(** Query vectors are made by the hash embedder, whatever the shards embed with. Over
    shards whose embedder has another dimension no vector search is refused aloud: it
    replies without hits from no shard; and a hybrid search, whenever its filter is well
    typed, is the keyword search alone fused with nothing, and reports that no shard
    answered. *)
Theorem foreign_embedder_silent (shards : string → ShardSearchService)
    (co : CoordinatorService) (h : option string) (req : SearchRequest)
    (vreq : VectorSearchRequest) (net : Net)
    (Hdim : embed_dim ≠ EMBED_DIM)
    (Hh : require (co_auth co) h Read = Ok ()) (Hp : co_poisoned co = false)
    (Hf : filter_ok (sr_filter req)) (Hvf : filter_ok (vr_filter vreq))
    (Hv : length (vr_vector vreq) = EMBED_DIM)
    (Hleaders : Z.of_nat (length (leader_addresses (co_registry co))) < 2 ^ 32)
    (Hnd : NoDup (leader_addresses (co_registry co)))
    (Hord : ∀ l, net_order net l ≡ₚ l) (Hvord : ∀ l, net_vector_order net l ≡ₚ l)
    (Hnet : vectors_from shards co net) :
  (∃ reply, vector_search co h vreq net = Ok reply ∧
     sp_hits reply = [] ∧ sp_shards_answered reply = 0) ∧
  ∃ reply, hybrid_search co h req net = Ok reply ∧ sp_shards_answered reply = 0 ∧
    sp_hits reply = rrf_fuse (sp_hits (merge_search_responses
      (scatter_gather (net_search net) (net_order net (leader_addresses (co_registry co))) req) 0
      (len_u32 (leader_addresses (co_registry co))) (placement_version (co_registry co)) 0)) []
      (Z.to_nat (sr_limit req)).
Proof.
  unfold vector_search, hybrid_search.
  rewrite (proj2 (vet_ok co h (vr_filter vreq) _) (conj Hh (conj Hvf (conj Hp eq_refl)))).
  rewrite (proj2 (vet_ok co h (sr_filter req) _) (conj Hh (conj Hf (conj Hp eq_refl)))).
  set (leaders := leader_addresses (co_registry co)) in *. split.
  - destruct (foreign_fanout shards co net (net_order net leaders) vreq Hnet) as [Hr Ho];
      [by rewrite Hv|apply Hord|].
    eexists. split; [done|]. by apply merge_none.
  - set (q := {| vr_vector := _ |}).
    destruct (foreign_fanout shards co net (net_vector_order net leaders) q Hnet) as [Hr Ho];
      [by cbn; rewrite hash_embed_length|apply Hvord|].
    eexists. split; [done|]. cbn [sp_shards_answered sp_hits].
    split; [|by rewrite (proj1 (merge_none _ 0 _ _ _ Hr))].
    apply answered_none; [done|done| |by rewrite Ho].
    intros a Ha. rewrite <- (Hord leaders). by eapply omitted_asked.
Qed.
End foreign.

(** ** What the counters miss *)

Section counters.
Context {HO : HashOrder} {UC : Unicode} {FL : FloatLib} {CC : ControlCodec}.

(** The error counters never move: a query records its success after its last failure
    point and returns early from every failure, and only [search] and [aggregate] record
    anything. *)
Theorem errors_never_counted (co co' : CoordinatorService) (c : call) (st : option Status)
    (H : exec co c = Some (co', st)) :
  query_errors_total (co_metrics co') = query_errors_total (co_metrics co) ∧
  aggregate_errors_total (co_metrics co') = aggregate_errors_total (co_metrics co) ∧
  (st ≠ None → co_metrics co' = co_metrics co).
Proof.
  destruct c; cbn [exec] in H; try (injection H as <- <-; done).
  - unfold register_node in H. destruct (lock co); [|by simplify_eq].
    destruct (register_at _ _ _). by simplify_eq.
  - unfold co_heartbeat in H. destruct (lock co); [|by simplify_eq].
    destruct (heartbeat _ _ _). destruct (_ && _); by simplify_eq.
  - unfold search in H. destruct (vet _ _ _); by simplify_eq.
  - unfold aggregate in H. destruct (vet _ _ _); [|by simplify_eq/=].
    destruct (scatter_aggregate _ _ _). destruct (merge_partials _ _ _) as [[]|]; by simplify_eq/=.
  - unfold drain_node in H. destruct (require _ _ _), (lock co); try by simplify_eq.
    repeat case_match; by simplify_eq.
  - unfold reassign_v_shard in H. destruct (require _ _ _), (lock co); try by simplify_eq.
    repeat case_match; by simplify_eq.
Qed.
End counters.

(** ** Witnesses *)

#[local] Existing Instances canonical_order ascii_only whole_numbers tiny_embedder scan_graph
  stable_sort plain_control.

(** A coordinator of two leaders: the first stores one aircraft, the second does not
    answer. *)
Definition node_request (node addr : string) (shard : Z) : RegisterNodeRequest :=
  {| rn_node_id := node; rn_address := addr; rn_shard_id := shard; rn_role := role_to_i32 Leader |}.

Definition two_leaders : Registry :=
  (register_at (register_at (configured 2 15000 4 true) (node_request "n0" "a:1" 0) 0).1
     (node_request "n1" "b:1" 1) 0).1.

Definition grouped : CoordinatorService := with_control two_leaders 1.

Definition guarded : CoordinatorService := with_auth grouped two_tokens.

-=-=-

- **What to work on**
Word for word, restate the entries from the first line to the line that has "(Hdim : embed_dim ≠ EMBED_DIM)", both included, and nothing else.

- **Problem solution**
(** Query vectors are made by the hash embedder, whatever the shards embed with. Over
    shards whose embedder has another dimension no vector search is refused aloud: it
    replies without hits from no shard; and a hybrid search, whenever its filter is well
    typed, is the keyword search alone fused with nothing, and reports that no shard
    answered. *)
Theorem foreign_embedder_silent (shards : string → ShardSearchService)
    (co : CoordinatorService) (h : option string) (req : SearchRequest)
    (vreq : VectorSearchRequest) (net : Net)
    (Hdim : embed_dim ≠ EMBED_DIM)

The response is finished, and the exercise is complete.